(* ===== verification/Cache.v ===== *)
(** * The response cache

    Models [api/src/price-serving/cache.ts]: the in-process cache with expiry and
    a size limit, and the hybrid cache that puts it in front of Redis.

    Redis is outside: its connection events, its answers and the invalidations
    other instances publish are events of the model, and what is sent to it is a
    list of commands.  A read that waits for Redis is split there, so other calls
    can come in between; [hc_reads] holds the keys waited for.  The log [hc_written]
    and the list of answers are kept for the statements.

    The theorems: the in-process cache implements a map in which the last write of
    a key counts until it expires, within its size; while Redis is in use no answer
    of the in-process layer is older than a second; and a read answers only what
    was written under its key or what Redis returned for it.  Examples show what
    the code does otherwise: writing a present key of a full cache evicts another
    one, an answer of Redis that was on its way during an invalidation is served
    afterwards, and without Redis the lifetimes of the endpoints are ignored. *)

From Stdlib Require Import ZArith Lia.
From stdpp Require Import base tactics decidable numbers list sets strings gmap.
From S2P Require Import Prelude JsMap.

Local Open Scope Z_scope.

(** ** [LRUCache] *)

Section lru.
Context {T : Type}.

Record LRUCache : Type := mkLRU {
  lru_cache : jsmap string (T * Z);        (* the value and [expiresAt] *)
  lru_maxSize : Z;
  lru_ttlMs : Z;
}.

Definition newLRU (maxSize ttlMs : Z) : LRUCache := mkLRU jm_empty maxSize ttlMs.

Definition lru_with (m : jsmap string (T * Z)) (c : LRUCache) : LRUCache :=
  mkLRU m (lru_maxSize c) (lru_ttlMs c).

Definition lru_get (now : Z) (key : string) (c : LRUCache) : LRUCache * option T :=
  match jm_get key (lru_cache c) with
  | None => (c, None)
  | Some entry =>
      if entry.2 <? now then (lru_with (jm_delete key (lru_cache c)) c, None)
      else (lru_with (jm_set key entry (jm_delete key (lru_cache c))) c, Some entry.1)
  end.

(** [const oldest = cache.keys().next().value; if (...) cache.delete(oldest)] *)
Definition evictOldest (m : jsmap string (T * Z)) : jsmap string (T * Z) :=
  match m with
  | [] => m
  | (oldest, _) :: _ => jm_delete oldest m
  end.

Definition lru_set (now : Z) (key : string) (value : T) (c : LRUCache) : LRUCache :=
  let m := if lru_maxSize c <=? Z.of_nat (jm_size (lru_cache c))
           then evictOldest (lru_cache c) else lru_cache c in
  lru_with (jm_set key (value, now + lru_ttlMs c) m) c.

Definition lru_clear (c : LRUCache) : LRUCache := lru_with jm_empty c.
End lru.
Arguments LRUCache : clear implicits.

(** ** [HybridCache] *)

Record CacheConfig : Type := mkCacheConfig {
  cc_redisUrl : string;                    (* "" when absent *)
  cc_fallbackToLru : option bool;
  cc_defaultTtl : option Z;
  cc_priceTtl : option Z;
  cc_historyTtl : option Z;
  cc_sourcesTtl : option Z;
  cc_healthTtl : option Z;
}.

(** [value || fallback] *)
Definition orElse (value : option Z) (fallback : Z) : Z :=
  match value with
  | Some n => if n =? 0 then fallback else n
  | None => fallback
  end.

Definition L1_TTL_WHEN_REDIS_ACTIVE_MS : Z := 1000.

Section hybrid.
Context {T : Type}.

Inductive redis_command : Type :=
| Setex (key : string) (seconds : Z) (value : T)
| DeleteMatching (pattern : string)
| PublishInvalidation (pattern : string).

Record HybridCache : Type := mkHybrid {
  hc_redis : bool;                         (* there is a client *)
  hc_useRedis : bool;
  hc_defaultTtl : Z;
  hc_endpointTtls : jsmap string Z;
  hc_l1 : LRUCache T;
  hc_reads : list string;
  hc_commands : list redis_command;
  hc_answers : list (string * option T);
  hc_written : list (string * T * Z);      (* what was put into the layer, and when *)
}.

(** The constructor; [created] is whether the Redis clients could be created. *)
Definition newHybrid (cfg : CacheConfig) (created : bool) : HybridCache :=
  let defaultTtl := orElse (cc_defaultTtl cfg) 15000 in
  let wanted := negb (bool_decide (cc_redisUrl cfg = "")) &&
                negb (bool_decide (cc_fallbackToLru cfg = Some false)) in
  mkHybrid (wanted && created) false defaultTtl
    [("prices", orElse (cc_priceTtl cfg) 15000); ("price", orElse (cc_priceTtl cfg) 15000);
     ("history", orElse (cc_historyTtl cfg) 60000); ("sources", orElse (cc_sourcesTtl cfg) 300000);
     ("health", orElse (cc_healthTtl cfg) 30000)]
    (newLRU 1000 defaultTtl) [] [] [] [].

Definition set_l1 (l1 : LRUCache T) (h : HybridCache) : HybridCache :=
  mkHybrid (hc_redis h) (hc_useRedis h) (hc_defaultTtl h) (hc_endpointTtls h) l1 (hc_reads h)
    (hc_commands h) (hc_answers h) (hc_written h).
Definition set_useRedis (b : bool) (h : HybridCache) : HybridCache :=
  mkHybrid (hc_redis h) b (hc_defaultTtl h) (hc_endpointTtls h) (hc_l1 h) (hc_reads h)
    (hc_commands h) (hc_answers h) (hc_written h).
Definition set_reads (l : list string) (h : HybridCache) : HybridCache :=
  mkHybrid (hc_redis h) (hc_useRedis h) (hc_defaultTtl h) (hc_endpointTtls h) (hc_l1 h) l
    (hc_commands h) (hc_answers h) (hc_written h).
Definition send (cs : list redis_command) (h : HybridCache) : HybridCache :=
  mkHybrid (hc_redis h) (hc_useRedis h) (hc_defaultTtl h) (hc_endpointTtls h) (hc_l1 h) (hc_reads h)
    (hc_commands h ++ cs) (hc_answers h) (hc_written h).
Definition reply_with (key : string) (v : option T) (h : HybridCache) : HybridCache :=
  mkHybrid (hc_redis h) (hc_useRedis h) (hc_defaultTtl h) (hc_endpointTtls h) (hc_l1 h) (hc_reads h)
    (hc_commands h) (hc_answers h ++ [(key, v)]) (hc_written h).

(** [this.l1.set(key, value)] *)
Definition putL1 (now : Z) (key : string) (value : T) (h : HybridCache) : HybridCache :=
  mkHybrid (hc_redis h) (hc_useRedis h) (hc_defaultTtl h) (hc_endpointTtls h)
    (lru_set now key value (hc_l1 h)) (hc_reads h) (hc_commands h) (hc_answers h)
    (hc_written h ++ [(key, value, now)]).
---
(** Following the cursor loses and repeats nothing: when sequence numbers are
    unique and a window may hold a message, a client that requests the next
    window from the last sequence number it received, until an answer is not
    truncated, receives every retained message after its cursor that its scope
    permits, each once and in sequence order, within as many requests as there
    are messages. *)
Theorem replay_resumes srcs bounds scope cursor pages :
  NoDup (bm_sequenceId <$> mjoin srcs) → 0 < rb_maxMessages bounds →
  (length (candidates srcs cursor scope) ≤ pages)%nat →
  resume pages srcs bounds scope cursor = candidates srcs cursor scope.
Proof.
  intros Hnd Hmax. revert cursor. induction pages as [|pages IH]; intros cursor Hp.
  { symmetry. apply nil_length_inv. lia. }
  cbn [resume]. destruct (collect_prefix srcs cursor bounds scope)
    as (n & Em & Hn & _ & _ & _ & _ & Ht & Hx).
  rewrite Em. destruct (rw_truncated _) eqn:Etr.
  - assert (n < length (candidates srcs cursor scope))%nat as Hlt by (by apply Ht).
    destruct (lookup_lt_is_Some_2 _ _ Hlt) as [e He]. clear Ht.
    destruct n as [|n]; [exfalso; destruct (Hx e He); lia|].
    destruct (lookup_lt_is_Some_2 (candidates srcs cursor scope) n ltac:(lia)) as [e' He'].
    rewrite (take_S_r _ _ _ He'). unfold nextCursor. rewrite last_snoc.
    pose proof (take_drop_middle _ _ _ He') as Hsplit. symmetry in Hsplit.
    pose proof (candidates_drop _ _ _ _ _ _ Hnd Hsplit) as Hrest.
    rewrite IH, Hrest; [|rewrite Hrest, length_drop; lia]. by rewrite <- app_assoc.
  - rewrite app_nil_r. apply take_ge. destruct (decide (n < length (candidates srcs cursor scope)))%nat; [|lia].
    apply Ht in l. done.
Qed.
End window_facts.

*Required action*
Send back an exact copy of only the lines from the line with "(newLRU 1000 defaultTtl) [] [] [] []." up to and including the line with "Definition set_reads (l" in the data above.

*Response*
    (newLRU 1000 defaultTtl) [] [] [] [].

Definition set_l1 (l1 : LRUCache T) (h : HybridCache) : HybridCache :=
  mkHybrid (hc_redis h) (hc_useRedis h) (hc_defaultTtl h) (hc_endpointTtls h) l1 (hc_reads h)
    (hc_commands h) (hc_answers h) (hc_written h).
Definition set_useRedis (b : bool) (h : HybridCache) : HybridCache :=
  mkHybrid (hc_redis h) b (hc_defaultTtl h) (hc_endpointTtls h) (hc_l1 h) (hc_reads h)
    (hc_commands h) (hc_answers h) (hc_written h).
Definition set_reads (l : list string) (h : HybridCache) : HybridCache :=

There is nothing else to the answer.